Billy returns to his old Chicago haunts intending to clear his name. His time with Barbara imbued him with faith in the law and justice. However, he soon realizes that the system is more interested in finding someone guilty than in finding the guilty party. Awaiting the verdict, he reads that Barbara and Mallory are about to marry. He is found guilty and sentenced to life imprisonment.

Disillusioned, he jumps from the train carrying him to the state prison. He falls in with Bridge, a poetic gentleman tramp who refuses to turn him in after finding out he's on the lam. He and Bridge head south, pursued by a detective. To avoid capture, Billy determines to cross to Mexico, and Bridge elects to come along.

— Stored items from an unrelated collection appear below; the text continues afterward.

Lemma conn_add x st n sp pk c c' p q n0 n1 clock (s := packetNumberSpace c sp) : conn_ok x st n sp (st sp) pk c -> with_packet sp p q n0 n1 c c' ->
  packet_number p = next_packet_number s -> next_packet_number s <= max_quic_varint -> 0 <= sent_time_nanos p <= time_max ->
  1 <= bytes p <= U64_MAX -> bytes_in_flight (recovery_state s) + bytes p <= U64_MAX -> ecn_sent_ect0 s <= n0 -> ecn_sent_ect1 s <= n1 ->
  n0 + n1 <= ecn_sent_ect0 s + ecn_sent_ect1 s + 1 ->
  conn_ok x st n sp (st sp) (pk_set sp (pk sp ++ [p]) pk) (recordAckElicitingSendInSpace sp (bytes p) clock c').
Proof.
  intros Hc Hw Hp Hmax Hnow Hb Hf H0 H1 H01.
  pose proof (send_fields sp (bytes p) clock c') as (Er & Ei).
  pose proof (send_others sp (bytes p) clock c') as (Eo & Eq & El & Ee). pose proof (sent_owned sp (bytes p) clock c') as Eown.
  set (c4 := recordAckElicitingSendInSpace _ _ _ _) in *.
  apply (conn_set x st n sp (st sp) (st sp) pk c); [done| | | |].
  - intros sp' Hne. rewrite Eo by done. by apply (wp_other _ _ _ _ _ _ _ Hw).
  - intros Hs. rewrite (wp_space _ _ _ _ _ _ _ Hw) in Er, Ei. fold s in Er, Ei, Hs. pose proof (so_sent _ _ _ _ Hs) as Es. rewrite Es in Ei.
    apply (send_space_ok n (st sp) (pk sp) (s <| crypto_send_queue := q |>) _ p (next_packet_number s + 1)
      (next_packet_number (application_packet_space c')) clock n0 n1); try done. by destruct Hs; split.
  - rewrite El, Eown, (with_packet_owned _ _ _ _ _ _ _ Hw). pose proof (wp_live _ _ _ _ _ _ _ Hw). lia.
  - rewrite Ee. apply Hw.
Qed.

Mexico is torn by internal warfare, and they are quickly captured by a bandit general, Pesita. He hires Billy into his private army, but Bridge has to seek work at a nearby American ranch. The ranch is owned by Mr. Harding, who has foolishly brought his daughter Barbara to this unstable country, at her insistence, to escape questions about her cancelled marriage.

In the meantime, Billy is sent to case a garrisoned town to plan for Pesita's force to storm and rob the bank. Billy finds the layout trivial and stealthily robs it himself. Coincidentally, Bridge has been sent to the same town to collect the payroll from the bank. Bridge notices a figure on horseback as Billy leaves town. Bridge gives chase to the unknown horseman, and the two exchange fire before recognizing each other. Billy's horse is killed, so Bridge insists he take his ranch horse, Brazos, and escape before the garrison catches him.

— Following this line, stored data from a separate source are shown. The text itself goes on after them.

Lemma adapter_inbound_integrity_witness :
  let ls := trace_of handshake_events fresh in let b := state_of handshake_events fresh in
  received 0 ls = [x0a; x0b; x0c] /\ lost b = 0 /\ received 0 ls = consumed 0 ls ++ inp b 0.
Proof.
  split; [by vm_compute|].
  apply (adapter_inbound_integrity (O := toy_openssl) (Some 1%nat) (Some 2%nat) 1 1 (trace_of handshake_events fresh)
    (state_of handshake_events fresh) 0); [by vm_compute|].
  apply (run_disciplined handshake_events); [repeat constructor; vm_compute; congruence|by vm_compute|by vm_compute].
Defined.

(** OpenSSL has been lent three bytes of level 0. *)
Definition lent_events : list event := [EReceive 0 [x0a; x0b; x0c]; ECall TCryptoRecv].
Definition lent : backend := state_of lent_events fresh.

Lemma adapter_loan_stable_witness :
  let later := [EReceive 0 [x0d]; ECall (TCryptoSend [x01])] in
  loan lent 0 = 3 /\ loan (state_of later lent) 0 = loan lent 0.
Proof.
  split; [by vm_compute|].
  apply (adapter_loan_stable (O := toy_openssl) (Some 1%nat) (Some 2%nat) 1 1 (trace_of lent_events fresh)
    (trace_of [EReceive 0 [x0d]; ECall (TCryptoSend [x01])] lent) lent
    (state_of [EReceive 0 [x0d]; ECall (TCryptoSend [x01])] lent) 0).
  - by vm_compute.
  - run_ok.
  - run_ok.
  - by vm_compute.
  - repeat constructor; by vm_compute.
Defined.

(** Level 0 is lent, one byte arrives, OpenSSL sends and asks again, and then
    releases the three bytes it was lent. *)
Definition delivered : backend := state_of [EReceive 0 [x0d]] lent.
Definition between_events : list event := [ECall (TCryptoSend [x01]); ECall TCryptoRecv].
Definition between : backend := state_of between_events delivered.
Definition after_release : backend := state_of [ECall (TCryptoRelease 3)] between.

Lemma adapter_receive_during_loan_blocks_witness :
  1 <= lost after_release /\ quicz_openssl_tls_backend_handshake_confirmed (Some after_release) = false.
Proof.
  apply (adapter_receive_during_loan_blocks (O := toy_openssl) (Some 1%nat) (Some 2%nat) 1 1 (trace_of lent_events fresh)
    (trace_of between_events delivered) [] lent delivered between after_release after_release 0 [x0d] [x0a; x0b; x0c]).
  - by vm_compute.
  - run_ok.
  - by vm_compute.
  - by apply (do_event_step (EReceive 0 [x0d])); [|by vm_compute].
  - done.
  - run_ok.
  - repeat constructor; by vm_compute.
  - by apply (do_event_step (ECall (TCryptoRelease 3))); [by vm_compute|by vm_compute].
  - constructor.
Defined.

Back at the American ranch, some hands spot a large American riding Brazos during a raid by Pesita. The foreman demands that Bridge explain, but he cannot without betraying Billy. All assume Bridge robbed the bank, and the foreman plans to turn him over to general Villa, who will hang him. Barbara helps him escape, but he is later captured. Barbara pays a shady native, Jose, to take a message to the unknown large American, asking him to aid the imprisoned Bridge.

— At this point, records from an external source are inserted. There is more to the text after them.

(** *** The index among the siblings *)

Lemma list_index_rank (siblings : list Element) i current :
  NoDup (eid <$> siblings) ->
  siblings !! i = Some current ->
  list_index current (filter (fun e => tag e = tag current) siblings)
  = Some (length (filter (fun e => tag e = tag current) (take i siblings))).
Proof.
  revert i. induction siblings as [|x l IH]; intros i Hnd Hi.
  - rewrite lookup_nil in Hi. discriminate.
  - simpl in Hnd. apply NoDup_cons in Hnd as [Hx Hnd].
    destruct i as [|i]; simpl in Hi.
    + injection Hi as ->.
      rewrite filter_cons_True by reflexivity. simpl.
      now rewrite elem_is_refl.
    + assert (Hdiff : elem_is x current = false).
      { apply not_true_iff_false. rewrite elem_is_eq. intros Heq.
        apply Hx. rewrite Heq.
        eapply list_elem_of_fmap_2, list_elem_of_lookup_2, Hi. }
      simpl take. destruct (decide (tag x = tag current)) as [Ht|Ht].
      * rewrite !filter_cons_True by assumption. simpl.
        rewrite Hdiff, (IH _ Hnd Hi). reflexivity.
      * rewrite !filter_cons_False by assumption. apply IH; assumption.
Qed.

(** *** get_xpath on the elements of a tree *)

Lemma path_segments_snoc root path i parent child :
  descend root path = Some parent ->
  children parent !! i = Some child ->
  path_segments root (path ++ [i])
  = path_segments root path
    ++ ["/" +:+ tag child +:+ "[" +:+ pretty (sibling_rank parent i child) +:+ "]"].
Proof.
  revert root. induction path as [|k path IH]; intros root Hp Hc; simpl in *.
  - injection Hp as ->. now rewrite Hc.
  - destruct (children root !! k) as [c|]; [|discriminate].
    simpl. f_equal. now apply IH.
Qed.

Lemma elem_is_root_path root path e :
  distinct_objects root -> descend root path = Some e ->
  elem_is e root = true -> path = [].
Proof.
  intros Hnd Hp Heq. apply elem_is_eq in Heq.
  eapply (descend_unique root path [] e root); eauto.
Qed.

(** From an element at [path], with a turn for each level, the loop
    returns the segments of the path, deepest first, after those it was
    given. *)
Lemma xpath_loop_path root :
  distinct_objects root ->
  forall path e fuel segments,
    descend root path = Some e ->
    length path <= fuel ->
    xpath_loop fuel root e segments
    = Returned (segments ++ rev (path_segments root path)).
Proof.
  intros Hnd path.
  induction path as [|i path IH] using rev_ind; intros e fuel segments Hp Hfuel.
  - simpl in Hp. injection Hp as <-.
    destruct fuel; simpl; rewrite elem_is_refl, app_nil_r; reflexivity.
  - pose proof Hp as Hp'.
    apply descend_snoc in Hp' as (parent & Hparent & Hchild).
    assert (Hnot : elem_is e root = false).
    { apply not_true_iff_false. intros Hroot.
      apply (elem_is_root_path _ _ _ Hnd Hp) in Hroot.
      destruct path; discriminate Hroot. }
    rewrite length_app in Hfuel. simpl in Hfuel.
    destruct fuel as [|fuel]; [lia|]. simpl. rewrite Hnot.
    rewrite (find_parent_descend _ _ _ _ _ Hnd Hparent Hchild).
    rewrite (list_index_rank _ _ _
               (distinct_objects_children _
                  (distinct_objects_descend _ _ _ Hnd Hparent)) Hchild).
    rewrite IH by (auto; lia).
    rewrite (path_segments_snoc _ _ _ _ _ Hparent Hchild).
    rewrite rev_app_distr. simpl. rewrite <- app_assoc. simpl.
    unfold sibling_rank. rewrite Nat.add_1_r. reflexivity.
Qed.

(** What [get_xpath] returns for the element at a position of a tree: the
    tag of the root for the root, and for any other element the segments
    of the elements below the root. *)
Lemma get_xpath_descend root path e :
  distinct_objects root -> descend root path = Some e ->
  get_xpath e root
  = Returned (match path with
              | [] => "/" +:+ tag root
              | _ :: _ => join "" (path_segments root path)
              end).
Proof.
  intros Hnd Hp. unfold get_xpath. destruct path as [|i path].
  - simpl in Hp. injection Hp as <-. now rewrite elem_is_refl.
  - destruct (elem_is e root) eqn:Hroot.
    + apply (elem_is_root_path _ _ _ Hnd Hp) in Hroot. discriminate Hroot.
    + rewrite (xpath_loop_path root Hnd (i :: path) e _ [] Hp)
        by (apply Nat.lt_le_incl; eapply descend_length, Hp).
      simpl app. now rewrite rev_involutive.
Qed.

Lemma get_xpath_returns root e :
  distinct_objects root -> e ∈ iter root ->
  exists xpath, get_xpath e root = Returned xpath.
Proof.
  intros Hnd [path Hp]%in_descend.
  rewrite (get_xpath_descend _ _ _ Hnd Hp). eauto.
Qed.

(** C1: on the tree [root(A, A, B)] the path computed for the second [A]
    is [/A[2]] and the one computed for [B] is [/B[1]], where the claim has
    [/root/A[2]] and [/root/B[1]]: the rank among the siblings of the same
    tag is right, the tag of the root is missing. The root itself gets
    [/root]. *)
Theorem get_xpath_omits_root_tag :
  get_xpath node_A2 tree_AAB = Returned "/A[2]"
  /\ get_xpath node_B tree_AAB = Returned "/B[1]"
  /\ get_xpath tree_AAB tree_AAB = Returned "/root"
  /\ get_xpath node_A2 tree_AAB <> Returned "/root/A[2]"
  /\ get_xpath node_B tree_AAB <> Returned "/root/B[1]".
Proof.
  assert (HA : get_xpath node_A2 tree_AAB = Returned "/A[2]")
    by (vm_compute; reflexivity).
  assert (HB : get_xpath node_B tree_AAB = Returned "/B[1]")
    by (vm_compute; reflexivity).
  split; [exact HA|]. split; [exact HB|].
  split; [vm_compute; reflexivity|].
  rewrite HA, HB. split; discriminate.
Qed.




End TreeProperties.

Section CatalogProperties.
Import ExtractPaths.

Lemma process_elem_absorb root st elem xpath :
  get_xpath elem root = Returned xpath ->
  process_elem root st elem = Returned (absorb st (root, elem)).
Proof.
  intros Hx. unfold process_elem, absorb, master_line, key_of, xpath_text.
  cbn [fst snd]. rewrite Hx.
  destruct (String.eqb_spec (classify_element elem) "Interactive") as [Hc|Hc];
    destruct (decide (classify_element elem = "Interactive"));
    try contradiction; [|reflexivity].
  destruct (decide (create_unique_key elem ∉ master_interactive_set st));
    reflexivity.
Qed.

Lemma process_elems_absorb root elems :
  (forall e, e ∈ elems -> exists xpath, get_xpath e root = Returned xpath) ->
  forall st,
    process_elems root st elems
    = Returned (foldl absorb st (map (pair root) elems)).
Proof.
  induction elems as [|e elems IH]; intros Hall st; simpl; [reflexivity|].
  destruct (Hall e (list_elem_of_here _ _)) as [xpath Hx].
  rewrite (process_elem_absorb _ _ _ _ Hx).
  apply IH. intros e' He'. apply Hall. now apply list_elem_of_further.
Qed.

Lemma process_file_absorb st (file : input_file) :
  (forall root, file.2 = Some root -> distinct_objects root) ->
  process_file st file = Returned (foldl absorb st (visited_of_file file)).
Proof.
  destruct file as [filename [root|]]; simpl; intros Hwf;
    destruct (endswith (lower filename) ".xml"); simpl; try reflexivity.
  apply process_elems_absorb. intros e He.
  apply get_xpath_returns; auto.
Qed.

Lemma process_files_absorb files :
  parsed_trees files ->
  forall st,
    process_files st files = Returned (foldl absorb st (visited files)).
Proof.
  unfold visited.
  induction files as [|file files IH]; intros Hwf st; simpl; [reflexivity|].
  rewrite process_file_absorb, foldl_app.
  - apply IH. intros filename root Hin.
    apply (Hwf filename). now apply list_elem_of_further.
  - intros root Hroot. apply (Hwf file.1).
    rewrite <- Hroot, <- surjective_pairing. apply list_elem_of_here.
Qed.

(** The accumulators after a sequence of visits. *)
Lemma foldl_absorb_items (l : list (Element * Element)) :
  forall st,
    master_interactive_items (foldl absorb st l)
    = master_interactive_items st
      ++ (master_line
            <$> filter (fun p => key_of p ∉ master_interactive_set st)
                  (first_seen
                     (filter (fun p => classify_element p.2 = "Interactive") l))).
Proof.
  induction l as [|p l IH]; intros st; simpl.
  - now rewrite app_nil_r.
  - destruct (decide (classify_element p.2 = "Interactive")) as [Hc|Hc].
    + rewrite (filter_cons_True _ p l) by assumption. simpl first_seen.
      destruct (decide (key_of p ∉ master_interactive_set st)) as [Hk|Hk].
      * assert (Ha : absorb st p
                     = mkMaster ({[key_of p]} ∪ master_interactive_set st)
                                (master_interactive_items st ++ [master_line p])).
        { unfold absorb. now rewrite !decide_True by assumption. }
        rewrite Ha, IH. simpl.
        rewrite (filter_cons_True _ p) by assumption. simpl.
        rewrite <- app_assoc. simpl. do 3 f_equal.
        rewrite list_filter_filter. apply list_filter_iff.
        intros q. rewrite not_elem_of_union, not_elem_of_singleton. tauto.
      * assert (Ha : absorb st p = st).
        { unfold absorb.
          now rewrite decide_True, decide_False by assumption. }
        rewrite Ha, IH.
        rewrite (filter_cons_False _ p) by assumption. f_equal. f_equal.
        rewrite list_filter_filter. apply list_filter_iff.
        intros q. split; [|tauto]. intros Hq. split; [assumption|].
        intros Heq. apply Hk. now rewrite <- Heq.
    + assert (Ha : absorb st p = st).
      { unfold absorb. now rewrite decide_False by assumption. }
      rewrite Ha, IH.
      rewrite (filter_cons_False _ p l) by assumption. reflexivity.
Qed.

Lemma main_first_seen files :
  parsed_trees files ->
  main files = Returned (master_line <$> first_seen (interactive files)).
Proof.
  intros Hwf. unfold main. rewrite (process_files_absorb _ Hwf).
  rewrite foldl_absorb_items. simpl. do 2 f_equal.
  unfold interactive.
  induction (first_seen _) as [|q l IH]; [reflexivity|].
  rewrite filter_cons_True by apply not_elem_of_empty. now f_equal.
Qed.

(** *** first_seen *)

Lemma first_seen_key (l : list (Element * Element)) (k : unique_key) :
  filter (fun q => key_of q = k) (first_seen l)
  = take 1 (filter (fun q => key_of q = k) l).
Proof.
  induction l as [|p l IH]; simpl; [reflexivity|].
  destruct (decide (key_of p = k)) as [Hk|Hk].
  - rewrite !filter_cons_True by assumption. simpl. f_equal.
    rewrite list_filter_filter, take_0. clear IH.
    induction (first_seen l) as [|q l' IH']; [reflexivity|].
    rewrite filter_cons_False; [exact IH' | intros [? ?]; congruence].
  - rewrite !filter_cons_False by assumption. rewrite <- IH.
    apply list_filter_filter_l. congruence.
Qed.

Lemma first_seen_sublist (l : list (Element * Element)) :
  first_seen l `sublist_of` l.
Proof.
  induction l as [|p l IH]; simpl; [constructor|].
  apply sublist_skip. etransitivity; [apply sublist_filter | exact IH].
Qed.

Lemma NoDup_fmap_filter {A B} (f : A -> B) (P : A -> Prop)
    `{!forall x, Decision (P x)} (l : list A) :
  NoDup (f <$> l) -> NoDup (f <$> filter P l).
Proof.
  induction l as [|x l IH]; simpl; [trivial|].
  intros [Hx Hnd]%NoDup_cons. destruct (decide (P x)).
  - rewrite filter_cons_True by assumption. simpl.
    apply NoDup_cons. split; [|auto].
    intros (y & Hy & Hin)%list_elem_of_fmap. apply Hx. rewrite Hy.
    apply list_elem_of_fmap_2. now apply list_elem_of_filter in Hin as [_ ?].
  - rewrite filter_cons_False by assumption. auto.
Qed.

Lemma first_seen_NoDup (l : list (Element * Element)) :
  NoDup (key_of <$> first_seen l).
Proof.
  induction l as [|p l IH]; simpl; [constructor|].
  apply NoDup_cons. split.
  - intros (q & Hq & Hin)%list_elem_of_fmap.
    apply list_elem_of_filter in Hin as [Hne _]. congruence.
  - now apply NoDup_fmap_filter.
Qed.

Lemma first_seen_one (l : list (Element * Element)) (p : Element * Element) :
  p ∈ l -> length (filter (fun q => key_of q = key_of p) (first_seen l)) = 1.
Proof.
  intros Hp. rewrite first_seen_key.
  assert (Hin : p ∈ filter (fun q => key_of q = key_of p) l)
    by (apply list_elem_of_filter; auto).
  destruct (filter _ l) as [|x l']; [inversion Hin | reflexivity].
Qed.

Lemma unique_key_fields (e e' : Element) :
  tag e = tag e' ->
  (forall k : string,
     k ∈ ["name"; "label"; "value"; "x"; "y"; "width"; "height"] ->
     attrib e !! k = attrib e' !! k) ->
  create_unique_key e = create_unique_key e'.
Proof.
  intros Htag Hfields. unfold create_unique_key, dict_get_default.
  rewrite Htag.
  rewrite (Hfields "name"), (Hfields "label"), (Hfields "value"),
    (Hfields "x"), (Hfields "y"), (Hfields "width"), (Hfields "height")
    by (apply list_elem_of_In; simpl; tauto).
  reflexivity.
Qed.

(** C7: in a run over files whose trees are trees of distinct objects, the
    master catalog is made of the entries of the interactive elements that
    are the first with their key, in the order of the visits: it is a
    subsequence of the interactive elements visited, no key occurs twice in
    it, for every key it holds the first interactive element with that key
    and no other, and so two interactive elements with the same key, of one
    file or of two, leave one entry. Two elements with the same tag and the
    same [name], [label], [value], [x], [y], [width] and [height] have the
    same key. The run returns: an element whose key was seen is passed
    over. *)
Theorem master_catalog_first_seen (files : list input_file) :
  parsed_trees files ->
  main files = Returned (master_line <$> first_seen (interactive files))
  /\ (forall e e' : Element,
        tag e = tag e' ->
        (forall k : string,
           k ∈ ["name"; "label"; "value"; "x"; "y"; "width"; "height"] ->
           attrib e !! k = attrib e' !! k) ->
        create_unique_key e = create_unique_key e')
  /\ first_seen (interactive files) `sublist_of` interactive files
  /\ NoDup (key_of <$> first_seen (interactive files))
  /\ (forall k : unique_key,
        filter (fun q => key_of q = k) (first_seen (interactive files))
        = take 1 (filter (fun q => key_of q = k) (interactive files)))
  /\ (forall p q : Element * Element,
        p ∈ interactive files -> q ∈ interactive files ->
        key_of p = key_of q ->
        length (filter (fun r => key_of r = key_of p)
                  (first_seen (interactive files))) = 1
        /\ filter (fun r => key_of r = key_of q)
             (first_seen (interactive files))
           = filter (fun r => key_of r = key_of p)
               (first_seen (interactive files))).
Proof.
  intros Hwf.
  split; [apply main_first_seen, Hwf|].
  split; [apply unique_key_fields|].
  split; [apply first_seen_sublist|].
  split; [apply first_seen_NoDup|].
  split; [intros k; apply first_seen_key|].
  intros p q Hp Hq Hkey. split.
  - now apply first_seen_one.
  - now rewrite Hkey.
Qed.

Billy rescues Bridge from jail and they ride back to Pesita's headquarters. When Billy learns that Brazos belongs to an unnamed girl Bridge admires, he decided to return the horse regardless of his own safety. An errand for Pesita stops him at Jose's house, where he is captured by the American foreman and some of Villa's men. Knowing he robbed the bank, they secure him for the night at the ranch. Barbara comes to talk to the unknown American, and discovers Billy. She helps him to escape, and immediately afterward she is kidnapped.

Billy learns about the kidnapping and races back to the ranch. He and the American hands ride out to search for her. The Mexican hands decide to go into town, leaving only Mr. Harding and three servants. Pesita learns that the American ranch is ripe for a raid. Bridge overhears this, takes off to the ranch and organizes its pitiful defences.

Billy tracks Barbara to a native village and rescues her. They return to the ranch in time to save Bridge and Mr. Harding, and they all ride for the US. At the border military compound, Billy tells Barbara he won't give her up again, and they plan to leave the country. Billy runs into the detective who had chased him, and finds out the guilty man has confessed and Billy himself has been pardoned. Mr. Harding, Barbara and Billy depart for New York, and Bridge returns to his vagabond life.

==Criticism==

Author Richard A. Lupoff placed it at fourth place on a reading list of essential Burroughs novels in his 1965 book Master of Adventure: The Worlds of Edgar Rice Burroughs. Lupoff calls the novel "a most remarkable technical achievement" and states that "In a single book it is virtually a catalog of the pulps." However, Lupoff ranks The Return of the Mucker less highly (and criticizes it for its negative portrayal of Mexicans) and dismisses The Oakdale Affair as having little to recommend it.